Assets taken on finance lease are accounted in accordance with Accounting Standard 19 on Leases. Lease payments are apportioned between finance charges and reduction of outstanding liabilities.

1.15 Cash flow statement :

Cash flows are reported using the Indirect Method, whereby profit / (loss) before tax is adjusted for the effects of transactions of non-cash nature and any deferrals or accruals of past or future cash receipts or payments. The cash flows from operating, investing and financing activities of the Company are segregated based on the available information.

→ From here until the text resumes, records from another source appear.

(** [func (d *digest) checkSum() [Size]byte]: the end marker, [pad]
    zeros and the bit length, written; a partial block left is a
    panic; the state words little-endian. *)
Definition checkSum (d : digest) : Outcome (list Z) :=
  let pad := w64 (55 - len d) mod 64 in
  let tmp := ([128] ++ repeat 0 (Z.to_nat pad) ++ PutUint64 (w64 (Z.shiftl (len d) 3))) in
  let d := Write d tmp in
  match x d with
  | _ :: _ => Panicked "d.nx != 0"
  | [] => Returned (state_bytes (s d))
  end.

(** [func Sum(data []byte) [Size]byte]. *)
Definition Sum (data : list Z) : Outcome (list Z) := checkSum (Write Reset data).

(** ** [encoding/hex] and [StringToMD5] *)

Definition hextable : string := "0123456789abcdef".

Definition hex_digit (n : Z) : ascii :=
  match String.get (Z.to_nat n) hextable with Some c => c | None => "0"%char end.

(** [func EncodeToString(src []byte) string]: [hextable[v>>4]],
    [hextable[v&0x0f]] per byte. *)
Fixpoint EncodeToString (src : list Z) : string :=
  match src with
  | [] => EmptyString
  | v :: rest => String (hex_digit (Z.shiftr v 4)) (String (hex_digit (Z.land v 15)) (EncodeToString rest))
  end.

(** [[]byte(text)]. *)
Definition bytes_of (text : string) : list Z := map (fun c => Z.of_nat (nat_of_ascii c)) (list_ascii_of_string text).

(** [func StringToMD5(text string) string]: [md5.Sum], then the
    hexadecimal text, under [defer RecoverError()] (a panic returns
    [""] and prints the recovered value). *)
Definition StringToMD5 (supports : bool) (text : string) : string * list string :=
  RecoverError supports ""
    (match Sum (bytes_of text) with
     | Returned hash => Returned (EncodeToString hash)
     | Panicked m => Panicked m
     end).

(** ** RFC 1321 *)

(** The four auxiliary functions of RFC 1321, section 3.4. *)
Definition F (x y z : Z) : Z := Z.lor (Z.land x y) (Z.land (not32 x) z).
Definition G (x y z : Z) : Z := Z.lor (Z.land x z) (Z.land y (not32 z)).
Definition H (x y z : Z) : Z := Z.lxor x (Z.lxor y z).
Definition I (x y z : Z) : Z := Z.lxor y (Z.lor x (not32 z)).

Definition round_fun_rfc (i : nat) (b c d : Z) : Z :=
  if (i <? 16)%nat then F b c d
  else if (i <? 32)%nat then G b c d
  else if (i <? 48)%nat then H b c d
  else I b c d.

1.16 Cash and bank balances :

Cash and cash equivalents comprise cash and cash on deposit with banks and corporations. The Company considers all highly liquid investments with a remaining maturity at the date of purchase of three months or less and that are readily convertible to known amounts of cash to be cash equivalents.

1.17 Earnings Per Share :

Basic earnings per share are calculated by dividing the net profit or loss for the period attributable to equity shareholders (after deducting preference dividends and attributable taxes) by the weighted average number of equity shares outstanding during the period.

For the purpose of calculating diluted earning per share, the net profit or loss for the period attributable to equity shareholders and the weighted average number of equity shares outstanding during the period are adjusted for the effects of all dilutive potential equity shares.